Entenda-se que esta Relação, tendo acedido e controlado integralmente toda a prova relevante para a fixação dos factos, actua em sede de fixação destes no quadro do recurso da A., com base no entendimento doutrinariamente qualificado como “tese do poder-dever da Relação formar uma convicção própria sobre os factos[11].

É neste sentido que consideramos correcto – imprescindível por fidelidade ao real sentido da prova e a uma real compreensão do acidente aqui discutido –, nesta Relação e actuando no âmbito dos poderes de acesso à matéria de facto previstos no nº 1 do artigo 712º do CPC, com a amplitude antes caracterizada, substituir as respostas aos quesitos 20º e 22º da base instrutória (as quais originaram os itens 6 e 8 do elenco fáctico) por uma nova resposta agregada especificada (corresponderá ela ao novo ponto 8 dos factos, substituindo os pontos 6 e 8 fixados na primeira instância), com o seguinte teor:


8. [antigos itens 6. e 8.] O acidente ocorreu num entroncamento formado pela EN 357 com a Rua do Limoeiro, que na altura não dispunha de qualquer sinalização vertical ou outra, regulando a prioridade, embora ambas as condutoras, designadamente a da viatura 32-99-UU, conhecessem tratar-se a EN 357 de uma artéria habitualmente muito movimentada, comparativamente às artérias nela confluentes (concretamente a Rua do Limoeiro), e que a entrada nessa EN a partir de uma outra via sempre implicaria um cuidado acrescido, independentemente da questão da prioridade.

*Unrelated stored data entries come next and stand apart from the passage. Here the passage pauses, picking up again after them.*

Lemma psum_mag ps bs : Forall2 mag_le ps bs -> Z.abs (psum ps) <= psum bs.
Proof.
  induction 1 as [| [a b] [A B] ps bs [H1 H2] _ IH]; simpl in *; [lia |].
  assert (Z.abs (a * b) <= A * B) by (rewrite Z.abs_mul; nia). lia.
Qed.

Lemma mac_ok W acc ps bs :
  Forall2 mag_le ps bs -> Z.abs acc + psum bs < 2 ^ (W - 1) ->
  mac W acc ps = Some (acc + psum ps).
Proof.
  intros H. revert acc. induction H as [| [a b] [A B] ps bs [H1 H2] Hr IH]; intros acc Hs; simpl in *.
  - f_equal. lia.
  - assert (Z.abs (a * b) <= A * B) by (rewrite Z.abs_mul; nia).
    pose proof (psum_mag _ _ Hr).
    rewrite chk_ok by lia. simpl. rewrite chk_ok by lia. simpl.
    rewrite IH by lia. f_equal. lia.
Qed.

Lemma mapM_total {A B} (f : A -> option B) (g : A -> B) l :
  (forall a, a ∈ l -> f a = Some (g a)) -> mapM f l = Some (map g l).
Proof.
  induction l as [| a l IH]; intros H; [done |].
  simpl. rewrite (H a) by left. simpl. rewrite IH; [done |]. intros; apply H; by right.
Qed.


(** Widening an abstract state. *)
Definition itvs_le (b c : list itv) : bool :=
  bool_decide (Forall2 (fun i j => j.1 <= i.1 /\ i.2 <= j.2) b c).

Lemma in_itvs_le x b c : itvs_le b c = true -> Forall2 in_itv x b -> Forall2 in_itv x c.
Proof.
  intros H%bool_decide_eq_true Hx. revert c H.
  induction Hx as [| a i x b Ha Hx IH]; intros c H; inversion H; subst; constructor; [| auto].
  unfold in_itv in *. lia.
Qed.
End Limbs.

            Devemos, pois, na distribuição de responsabilidades decorrentes do acidente de viação aqui ajuizado, valorar, a par da circunstância da A. não ter respeitado a prioridade de passagem do UU proveniente da direita, a circunstância da condutora desta viatura (da segurada da R.) ter acedido a uma via com as características da EN 357 sem algum tipo de exacerbamento de cuidado quanto à circulação de veículos na referida EN, num quadro de antecipação de riscos muito plausíveis.

            É com esta base – também ponderando o novo item 8. dos factos – que apreciaremos, nos subsequentes passos deste Acórdão, a dinâmica do acidente, determinando a imputação desse evento delitual às duas intervenientes no mesmo.   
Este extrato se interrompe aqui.